Raymond Burke es un obispo estrafalario. Sigue creyendo en la fastuosidad renacentista: túnicas largas, sombreros purpurinos, gestos grandilocuentes. Representa todo lo que no queremos de la Iglesia: pompa dorada, encubrimiento de pederastas, arrogancia teológica. El periodista Frederic Martel lo retrata con precisión en Sodoma, poder y escándalo en el Vaticano. A sus 76 años, Burke aún soñaba con ser papa. Fue uno de los diez cardenales norteamericanos encerrados en la Capilla Sixtina entre los 183 purpurados que elegirían al sucesor de Pedro. Era el favorito de Donald Trump.
El que menos le gustaba a Trump era Robert Francis Prevost, también norteamericano, pero de una estirpe distinta. Nacido en Chicago, vivió más de cuarenta años en Perú. En Chiclayo era conocido por su trabajo misionero, su cercanía a las tribus del Amazonas, su sensibilidad hacia los más pobres. Un cardenal del otro mundo, literalmente.
Veinte minutos después de que el nuevo papa asomara al balcón, Trump, obligado por el protocolo, publicó un trino en X. Se le notaba el trago amargo: un compatriota papa, sí, pero no su compatriota. Me lo imagino, entre mordiscos de Big Mac, atragantado al escuchar el nombre de Robert Francis Prevost como nuevo sumo pontífice.
En un mundo donde Dios lleva décadas en cuidados paliativos, cuesta explicar para qué sirve un papa. Pero el papa no es solo una reliquia ornamental: es jefe de Estado y máxima autoridad espiritual de 1.406 millones de católicos. Mientras muchas iglesias en Holanda y Bélgica se convierten en bibliotecas públicas (y celebramos que así sea), el ascenso de la ultraderecha —Trump en EE. UU., Meloni en Italia, Milei en Argentina, Orbán en Hungría— hace que el Vaticano se vuelva políticamente relevante. Que haya un contrapeso espiritual y ético desde Roma es, al menos, refrescante.
Prevost no es neutral.

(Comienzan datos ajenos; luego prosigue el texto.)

(** C10. In the staging scripts the second loop goes through every name
    of the directory listing that ends in [.html], in the order of the
    listing, staged by this run or not.  So a [.html] file that was in the
    working directory before the run is removed like the staged ones; and
    when the first loop has not written over it, it is in that list, is
    parsed, and gives a record that is exported when it has a title. *)
Theorem preexisting_html_parsed `{Collaborators} (d d' : gmap str entry)
    (data : list ArticleRecord) (main_page : page) (f markup : str) :
  listdir_spec ->
  goto toc_url = Ok main_page ->
  Staging.collect d = (d', Ok data) ->
  d !! f = Some (Utf8 markup) ->
  is_html f = true ->
  d' !! f = None
  /\ exists pages recs,
       Forall2 (fun href p => goto (base_url ++ href) = Ok p)
         (extract_links main_page) pages
       /\ let d1 := staged 1 (content <$> pages) d in
          Forall2 (fun g r => exists m,
                     d1 !! g = Some (Utf8 m)
                     /\ staged_record (BeautifulSoup (universal_newlines m))
                        = Ok r)
                  (List.filter is_html (listdir d1)) recs
          /\ data = List.filter has_title recs
          /\ ((forall k, (1 <= k <= length (extract_links main_page))%nat ->
                 f <> Staging.page_file k) ->
              f ∈ List.filter is_html (listdir d1)
              /\ exists r, r ∈ recs
                   /\ staged_record
                        (BeautifulSoup (universal_newlines markup)) = Ok r
                   /\ (has_title r = true -> r ∈ data)).
Proof.
  intros Hls Hmain Hrun Hd Hf.
  split; [by apply (collect_removes_html d d' data)|].
  apply staging_collect_ok in Hrun
    as (main_page' & pages & recs & Hmain' & Hpages & Hrecs & -> & _).
  assert (main_page' = main_page) as -> by congruence.
  exists pages, recs. split; [done|].
  cbn zeta in *. set (d1 := staged 1 (content <$> pages) d) in *.
  split; [done|]. split; [done|]. intros Hother.
  assert (d1 !! f = Some (Utf8 markup)) as Hd1.
  { unfold d1. rewrite staged_other; [done|].
    intros k Hk. apply Hother. rewrite length_fmap in Hk.
    apply Forall2_length in Hpages. lia. }
  assert (f ∈ List.filter is_html (listdir d1)) as Hin.
  { apply elem_of_html_names. split; [|done].
    destruct (Hls d1) as [_ Hlist]. apply Hlist. by eexists. }
  split; [done|].
  apply list_elem_of_lookup in Hin as [i Hi].
  destruct (Forall2_lookup_l _ _ _ _ _ Hrecs Hi) as (r & Hr & m & Hm & Hrec).
  assert (m = markup) as -> by congruence.
  exists r. split; [by eapply list_elem_of_lookup_2|]. split; [done|].
  intros Ht. apply list_elem_of_In, filter_In. split; [|done].
  apply list_elem_of_In. by eapply list_elem_of_lookup_2.
Qed.
(** A turn of [updateBlocks] when the store is ahead of the scan and the
    block row one above the latest scanned block names that block as its
    parent: if the turn returns, it has scanned this block row and nothing
    has been marked unconfirmed; [running] stays true; every transaction of
    the row is color-scanned; the latest scanned block is now this row's
    block, one above the old one; and the transaction and block rows are as
    they were. *)
Theorem turn_advances_the_scan (e : env) (latest_hash : string) (latest_height : Z)
    (core row : block_row) (others : list block_row) (running : bool)
    (Hcc : SQL.max_cc (cc_scanned (db e)) = Some (latest_hash, latest_height))
    (Hcore : SQL.max_block (blocks (db e)) = Some core)
    (Hahead : latest_height < b_height core)
    (Hnot : b_hash core <> latest_hash)
    (Hrow : List.filter (fun b => b_height b =? latest_height + 1) (blocks (db e))
            = row :: others)
    (Hparent : prevHash (b_header row) = latest_hash)
    (Hids : ColorSync.slices (b_txids row) <> [])
    (Hrun : fst (ColorSync.updateBlocks_turn cdefClss e) = Ok running) :
  let d := db (snd (ColorSync.updateBlocks_turn cdefClss e)) in
  running = true
  /\ SQL.max_cc (cc_scanned d) = Some (b_hash row, latest_height + 1)
  /\ Forall (fun t => is_scanned t d = true) (ColorSync.slices (b_txids row))
  /\ transactions d = transactions (db e) /\ blocks d = blocks (db e).
Proof.
  intros d. subst d. apply run_as_pair in Hrun. revert Hrun.
  generalize (snd (ColorSync.updateBlocks_turn cdefClss e)). intros e' Hrun. simpl.
  unfold ColorSync.updateBlocks_turn, Storage.executeTransaction, Storage.settle in Hrun.
  match type of Hrun with
  | context [bind ?m ?k (with_pending e [])] =>
      destruct (bind m k (with_pending e [])) as [[b | msg] e1] eqn:Hbody
  end; [| discriminate].
  injection Hrun as -> <-. simpl. unfold Storage.queryAsync in Hbody.
  apply bind_ok_inv in Hbody as (result & e2 & H1 & Hbody).
  unfold SQL.select_ccScannedTxIds_latestBlock in H1.
  apply run_reading_ok in H1 as [-> ->]. cbn [db with_db with_faults with_pending] in Hbody.
  rewrite Hcc in Hbody. unfold option_list, option_rect in Hbody. cbv beta iota in Hbody.
  apply bind_ok_inv in Hbody as (result & e3 & H2 & Hbody).
  unfold SQL.select_blocks_latest in H2.
  apply run_reading_ok in H2 as [-> ->]. cbn [db with_db with_faults with_pending] in Hbody.
  rewrite Hcore in Hbody. unfold option_list, option_rect in Hbody.
  cbn [first_row] in Hbody. rewrite bind_ret in Hbody.
  assert (Hne : String.eqb latest_hash (b_hash core) = false).
  { apply String.eqb_neq. congruence. }
  rewrite Hne in Hbody.
  apply bind_ok_inv in Hbody as (point & e4 & H3 & Hbody).
  assert (Hpoint : point = (latest_hash, latest_height, row) /\ db e4 = db e).
  { unfold ColorSync.rollbackPoint in H3.
    assert (Hle : (b_height core <=? latest_height) = false) by (apply Z.leb_gt; lia).
    rewrite Hle, bind_ret, bind_gets in H3.
    cbn [ColorSync.walkBack fst snd] in H3. unfold Storage.queryAsync in H3.
    apply bind_ok_inv in H3 as (found & e5 & H3 & Hfound).
    apply bind_ok_inv in H3 as (rows & e6 & H3 & Hwalk).
    unfold SQL.select_blocks_txIdsByHeight, SQL.select_blocks_byHeight in H3.
    apply run_reading_ok in H3 as [-> ->]. cbn [db with_db with_faults with_pending] in Hwalk.
    rewrite Hrow in Hwalk. cbn [first_row] in Hwalk. rewrite bind_ret in Hwalk.
    rewrite Hparent, String.eqb_refl in Hwalk. injection Hwalk as <- <-.
    injection Hfound as <- <-. split; reflexivity. }
  destruct Hpoint as [-> Hd4]. cbv beta iota in Hbody.
  rewrite String.eqb_refl in Hbody. cbn [negb] in Hbody. rewrite bind_ret in Hbody.
  apply bind_ok_inv in Hbody as ([] & e5 & H4 & Hbody).
  injection Hbody as <- <-.
  assert (Hheight : b_height row = latest_height + 1).
  { assert (Hin : In row (List.filter (fun b => b_height b =? latest_height + 1)
                                      (blocks (db e)))).
    { rewrite Hrow. left. reflexivity. }
    apply filter_In in Hin as [_ Hh]. lia. }
  destruct (scanBlock_run cdefClss JClient row e4 (f_equal fst H4))
    as (Hsc & Hconf & Hrest & Ht & Hb & _).
  cbv zeta in Hsc, Hconf, Hrest, Ht, Hb. rewrite H4 in Hsc, Hconf, Hrest, Ht, Hb.
  simpl in Hsc, Hconf, Hrest, Ht, Hb. rewrite Hd4 in Hrest, Ht, Hb.
  split; [reflexivity |]. split; [| split; [exact Hsc | split; assumption]].
  apply max_cc_top.
  - destruct (ColorSync.slices (b_txids row)) as [| t ts] eqn:Eids; [contradiction |].
    inversion Hsc as [| ? ? Ht0 _]; subst.
    apply is_scanned_In in Ht0 as (c & Hin & Hc). exists c. split; [exact Hin |].
    rewrite List.Forall_forall in Hconf.
    destruct (Hconf c Hin) as [A B]; [rewrite Hc; left; reflexivity |].
    rewrite A, B, Hheight. split; reflexivity.
  - pose proof (max_cc_spec (cc_scanned (db e))) as Hspec. rewrite Hcc in Hspec.
    destruct Hspec as [_ Hold]. rewrite List.Forall_forall in Hold.
    apply List.Forall_forall. intros c Hc bh h Hbh Hh.
    rewrite List.Forall_forall in Hrest.
    destruct (Hrest c Hc) as [[A B] | Hwas].
    + rewrite A in Hbh. rewrite B in Hh. injection Hbh as <-. injection Hh as <-.
      split; [lia | reflexivity].
    + specialize (Hold c Hwas bh h Hbh Hh). split; lia.
Qed.

End Advance.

Trinó contra la reunión de Trump con Bukele, en la que negociaban traslados de migrantes a las cárceles de El Salvador. Él encarna un crisol: sensibilidad misionera, formación intelectual, sofisticación espiritual. Como Francisco, detesta la ignorancia —“no es posible que los sacerdotes no lean a Dostoyevski”, decía el papa argentino—. En tiempos oscuros, el mundo necesita un paraguas que nos resguarde del diluvio ultraderechista.
Sí, la Iglesia ha perdido autoridad moral con los escándalos de pederastia. Pero ante la amenaza de los pastores evangélicos abrazados al fundamentalismo de derechas, necesitamos un sumo pontífice que hable por los que no tienen voz: por los hambrientos, los excluidos, los que piensan diferente.